Das Konsumklima hat sich verändert, und Lebensmittelketten wie Kaufland und Aldi spüren die Auswirkungen. Wie geht es weiter in einem Markt zwischen Preiserhöhungen und Kaufzurückhaltung?
Die Regale sind prall gefüllt, das Licht leuchtet hell in den Gängen von Kaufland. Kunden drängen sich zwischen den Kassen, die Einkaufswagen voll beladen mit Produkten, die einst selbstverständlich waren. Doch der Blick in die Gesichter der Käufer verrät mehr als nur die Vorfreude auf ein gutes Abendessen. Skepsis, Unsicherheit und ein Hauch von Enttäuschung zeichnen sich ab, während sie die Preise vergleichen und Abwägungen treffen, die vor ein paar Monaten noch nicht nötig gewesen wären. Ein Gang vorbei an den frischen Lebensmitteln, dann eine zögerliche Hand, die das Preisschild scannt – die Entscheidung, es zurückzustellen, könnte der nächste Gedanke sein.

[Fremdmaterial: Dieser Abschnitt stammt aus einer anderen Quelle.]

(** * Scheduler and job manager of sentinel-webscraper

    A shallow embedding of [src/core/scheduler-job-manager.ts]: the circuit
    breaker, the resource monitor, the priority lanes and the
    [SchedulerJobManager] class with its registry, its execution ledger and
    its retry loop.

    Conventions of the embedding.
    - A JavaScript [number] that the code uses as a count, a priority or a
      millisecond timestamp is a [Z].  Doubles are exact on the integers the
      scheduler handles (below 2^53); fractional numbers are outside the model.
    - An [async] method is a function from the state of the program before
      the call to its settlement and the state after it (type [M]).  Calls run
      one after the other: the interleaving of two executions that are in
      flight at once is outside the model.
    - The wall clock, the heap readings of [process.memoryUsage()] and the job
      bodies belong to the environment; the state carries them as oracles. *)

From Stdlib Require Import ZArith QArith Qminmax Qround List Lia Lqa Sorting.Permutation.
From stdpp Require Import base tactics option list sorting gmap strings pretty fin_maps.

#[local] Open Scope Z_scope.

(** ** Values a promise settles with *)

(** What a [throw] carries.  [error instanceof Error] holds for the first
    three; [QueueTimeoutError] is the [TimeoutError] of the queue library,
    [ZodError] what [JobSchema.parse] throws, with the paths of the fields it
    refused. *)
Inductive Thrown : Type :=
| JsError (message : string)
| QueueTimeoutError (message : string)
| ZodError (issues : list string)
| NonError (shown : string).

(** Settlement of an awaited call.  [Hang] stands for a promise that is still
    pending when the model stops waiting for it. *)
Inductive Outcome (A : Type) : Type :=
| Ret (a : A)
| Throw (e : Thrown)
| Hang.
Arguments Ret {A} a.
Arguments Throw {A} e.
Arguments Hang {A}.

In den Gängen von Aldi ist das Bild ähnlich: Rabattaktionen blitzen auf, doch die Kunden sind nicht bereit, jeden Preis zu zahlen. Das Konsumverhalten hat sich gewandelt. Vielleicht ist es die ständige Berichterstattung über Inflation, die den Käufer verunsichert, vielleicht sind es aber auch die spürbaren Veränderungen in der eigenen finanziellen Lage. Die Menschen lassen sich nicht mehr blind in die Konsumfalle treiben, sondern überdenken ihre Ausgaben genau. Einkaufszettel werden sorgsam erstellt, die Schlangen an den Kassen scheinen länger zu werden, nicht weil mehr gekauft wird, sondern weil die Menschen zögern.